== Task ==
Going line by line through the listing, how many lines hold "decodeFn"? State nothing but the number.

== Extracted material ==
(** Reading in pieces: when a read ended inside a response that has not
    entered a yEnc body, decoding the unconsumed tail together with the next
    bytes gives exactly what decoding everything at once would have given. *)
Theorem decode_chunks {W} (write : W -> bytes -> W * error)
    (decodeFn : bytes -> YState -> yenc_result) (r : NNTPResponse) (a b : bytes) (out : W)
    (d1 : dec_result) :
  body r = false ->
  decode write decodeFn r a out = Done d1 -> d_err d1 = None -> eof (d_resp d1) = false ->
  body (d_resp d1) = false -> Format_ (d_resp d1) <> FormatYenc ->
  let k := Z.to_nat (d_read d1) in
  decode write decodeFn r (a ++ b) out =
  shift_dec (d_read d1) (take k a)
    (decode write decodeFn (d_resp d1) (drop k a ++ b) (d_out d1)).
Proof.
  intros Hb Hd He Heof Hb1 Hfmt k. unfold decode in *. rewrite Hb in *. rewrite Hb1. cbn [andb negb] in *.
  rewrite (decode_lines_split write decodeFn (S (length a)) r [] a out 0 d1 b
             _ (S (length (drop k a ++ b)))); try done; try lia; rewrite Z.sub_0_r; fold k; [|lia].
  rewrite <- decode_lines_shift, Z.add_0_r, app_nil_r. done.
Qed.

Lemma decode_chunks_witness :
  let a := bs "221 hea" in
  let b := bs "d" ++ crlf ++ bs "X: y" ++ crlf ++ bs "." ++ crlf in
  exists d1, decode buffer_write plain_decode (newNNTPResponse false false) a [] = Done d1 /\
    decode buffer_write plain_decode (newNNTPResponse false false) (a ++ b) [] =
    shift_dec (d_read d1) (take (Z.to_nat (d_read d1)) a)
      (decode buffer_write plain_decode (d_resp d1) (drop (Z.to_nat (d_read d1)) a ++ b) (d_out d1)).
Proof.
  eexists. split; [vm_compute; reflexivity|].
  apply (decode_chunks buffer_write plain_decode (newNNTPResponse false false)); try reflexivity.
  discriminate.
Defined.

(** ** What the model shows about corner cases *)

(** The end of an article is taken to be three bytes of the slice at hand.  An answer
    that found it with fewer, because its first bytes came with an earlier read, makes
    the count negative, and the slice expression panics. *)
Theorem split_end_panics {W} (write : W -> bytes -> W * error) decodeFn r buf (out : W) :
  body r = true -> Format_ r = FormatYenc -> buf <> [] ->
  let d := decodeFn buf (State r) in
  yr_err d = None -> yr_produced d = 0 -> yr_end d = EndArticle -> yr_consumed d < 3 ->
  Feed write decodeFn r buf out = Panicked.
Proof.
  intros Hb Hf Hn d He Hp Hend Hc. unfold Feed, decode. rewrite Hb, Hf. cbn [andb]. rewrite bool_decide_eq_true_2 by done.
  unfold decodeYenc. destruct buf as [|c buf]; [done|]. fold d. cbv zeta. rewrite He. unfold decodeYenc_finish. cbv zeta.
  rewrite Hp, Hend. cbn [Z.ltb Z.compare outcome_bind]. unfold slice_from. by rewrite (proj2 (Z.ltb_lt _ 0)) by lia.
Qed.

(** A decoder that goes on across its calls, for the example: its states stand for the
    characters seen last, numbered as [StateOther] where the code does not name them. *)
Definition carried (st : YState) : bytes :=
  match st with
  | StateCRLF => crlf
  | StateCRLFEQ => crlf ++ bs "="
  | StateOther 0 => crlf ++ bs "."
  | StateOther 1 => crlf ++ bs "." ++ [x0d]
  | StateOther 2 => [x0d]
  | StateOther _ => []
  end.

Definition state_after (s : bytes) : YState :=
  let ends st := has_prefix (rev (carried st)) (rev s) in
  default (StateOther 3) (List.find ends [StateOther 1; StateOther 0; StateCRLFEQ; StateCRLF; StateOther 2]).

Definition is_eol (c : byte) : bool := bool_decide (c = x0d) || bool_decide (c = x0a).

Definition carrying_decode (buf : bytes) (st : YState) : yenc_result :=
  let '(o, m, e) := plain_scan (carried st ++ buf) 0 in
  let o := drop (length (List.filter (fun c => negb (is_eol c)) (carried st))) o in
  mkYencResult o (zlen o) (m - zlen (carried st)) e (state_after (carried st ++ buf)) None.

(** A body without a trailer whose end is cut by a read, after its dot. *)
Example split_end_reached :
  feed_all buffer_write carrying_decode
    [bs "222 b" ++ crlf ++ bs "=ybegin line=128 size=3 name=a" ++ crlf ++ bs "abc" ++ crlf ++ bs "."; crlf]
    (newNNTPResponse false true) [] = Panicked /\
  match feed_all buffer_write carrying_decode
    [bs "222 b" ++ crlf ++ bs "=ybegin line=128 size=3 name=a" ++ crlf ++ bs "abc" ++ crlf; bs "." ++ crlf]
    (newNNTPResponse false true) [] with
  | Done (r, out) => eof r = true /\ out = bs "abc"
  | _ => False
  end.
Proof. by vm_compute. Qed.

== Worked solution ==
8